== Segment start ==
Lemma encoding_safe_ok a o q : op a = o → op q = "QuantizeLinear" →
  ok (IsActivationEncodingSafe graph initializers a o q).
Proof.
  intros Ho Hq. unfold IsActivationEncodingSafe, GetQNodeScaleAndZeroPoint.
  destruct (sc_q _ Hsc q Hq) as (x & s & rest & y & out & E & _ & Hs & Hz). rewrite E.
  apply ok_bind.
  - destruct rest as [|z rest]; [apply ok_Ok|]. destruct (Hz _ _ eq_refl) as [Hnn Hzs].
    destruct z as [z|]; [|done]. cbn.
    destruct (GetConstantInitializer _ (vi_name s)) as [init|] eqn:Hi; [|apply ok_Ok].
    destruct (scale_bytes s init Hs Hi) as [H4 _]. apply ok_bind; [by apply float_ok|]. intros f _.
    destruct (GetConstantInitializer _ (vi_name z)) as [zi|] eqn:Hzi; cbn; [|apply ok_Ok].
    specialize (Hzs z zi eq_refl Hzi). apply ok_bind; [|intros; apply ok_Ok].
    unfold GetZeroPointValue. destruct (ov_type zi); total; by apply read_scalar_ok.
  - intros enc _. total.
    match goal with H : bool_decide _ = true |- _ => apply bool_decide_eq_true in H as Hclip end. subst o.
    destruct (sc_clip _ Hsc a Hclip) as (c & crest & Ec & Hbounds). unfold GetClipMinMax. rewrite Ec.
    destruct (float_attribute _ "min"), (float_attribute _ "max"); try apply ok_Ok.
    destruct crest as [|mn crest]; [apply ok_Ok|]. apply Forall_cons in Hbounds as [Hmn Hrest].
    apply ok_bind; [by apply clip_bound_ok|]. intros. apply ok_bind; [|intros; apply ok_Ok].
    apply clip_bound_ok. destruct crest as [|mx crest]; [by intros ? ? [=]|].
    apply Forall_cons in Hrest as [Hmx _]. by cbn.
Qed.

Lemma fold_ok n : ok (TryFoldRedundantActivation graph initializers n).
Proof.
  unfold TryFoldRedundantActivation. total. apply encoding_safe_ok; [done|]. by apply negb_false_iff, bool_decide_eq_true in E2.
Qed.

Lemma block_ok v : ok (IsGemmWeightBlockQuantized graph elem_type v).
Proof.
  unfold IsGemmWeightBlockQuantized. destruct (vi_producer v) as [dq|]; [|apply ok_Ok].
  destruct (bool_decide_reflect (op dq = "DequantizeLinear")) as [Hd|]; [|apply ok_Ok]. cbn.
  destruct (sc_dq _ Hsc dq Hd) as (x & s & rest & E & _). rewrite E. apply ok_Ok.
Qed.

Lemma shape_ok v : ok (GetValueInfoShape elem_type (Some v)).
Proof. apply ok_Ok. Qed.
#[local] Hint Resolve shape_ok block_ok : total.

Lemma gemm_safe_ok n : ok (IsGemmSafeForAbsorbedReshape graph elem_type initializers is_constant_initializer n).
Proof. unfold IsGemmSafeForAbsorbedReshape. total. Qed.
#[local] Hint Resolve gemm_safe_ok : total.

Lemma absorb_ok n : ok (TryAbsorbTrailingReshape graph elem_type initializers is_constant_initializer n).
Proof.
  unfold TryAbsorbTrailingReshape. total. apply encoding_safe_ok; [done|].
  match goal with H : negb (bool_decide (op ?q = "QuantizeLinear")) = false |- op ?q = _ =>
    by apply negb_false_iff, bool_decide_eq_true in H end.
Qed.

Lemma count_ok qs l n : None ∉ l → ok (foldM (count_absorbed qs) l n).
Proof.
  revert n. induction l as [|v l IH]; intros n Hl; cbn; [apply ok_Ok|].
  apply not_elem_of_cons in Hl as [Hv Hl]. destruct v as [v|]; [|done].
  apply ok_bind; [|intros; by apply IH]. unfold count_absorbed. cbn. total.
Qed.
(* ===== verification/NodeUnitDefs.v ===== *)
(** * Inputs and outputs of node units

    The constructors of [OrtNodeUnit] in [ort_api.cc]: [ParseOrtValueInfo], [GetQDQIODefs] and
    [InitForSingleNode], which describe each input and output by name, type, shape and the
    quantization parameters of the DQ or Q next to it, with the attribute readers of
    [OrtNodeAttrHelper] that narrow integers. *)

From S2P Require Import Prelude DataTypes Floats QnnTensor Partition NodeGroups Fusions QdqSelector QdqUnits.

Record QuantParam := QuantParam_ {
  scale : option ValueInfo;
  zero_point : option ValueInfo;
  axis : option Z;
  block_size : option Z
}.

Record OrtNodeUnitIODef := IODef {
  name : string;
  type : ONNXTensorElementDataType;
  shape : option (list Z);
  quant_param : option QuantParam
}.

Definition Exists_ (d : OrtNodeUnitIODef) : bool := negb (bool_decide (name d = "")).

(** The description of an optional input that is not there. *)
Definition absent_def : OrtNodeUnitIODef := IODef "" ONNX_UNDEFINED None None.

(** A status that the caller releases, going on with [d]. *)
Definition or_else {A} (r : result A) (d : A) : result A :=
  match r with Err (EpFail _) => Ok d | _ => r end.

Section Defs.
Variable graph : nat → OrtNode.
Variable elem_type : string → option ONNXTensorElementDataType.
== Segment end ==
#### [Activity]
An exact copy of the lines above, from the one containing "- intros enc _. total." through the one containing "destruct (float_attribute _", is the whole of the answer.

#### [Final answer]
  - intros enc _. total.
    match goal with H : bool_decide _ = true |- _ => apply bool_decide_eq_true in H as Hclip end. subst o.
    destruct (sc_clip _ Hsc a Hclip) as (c & crest & Ec & Hbounds). unfold GetClipMinMax. rewrite Ec.
    destruct (float_attribute _ "min"), (float_attribute _ "max"); try apply ok_Ok.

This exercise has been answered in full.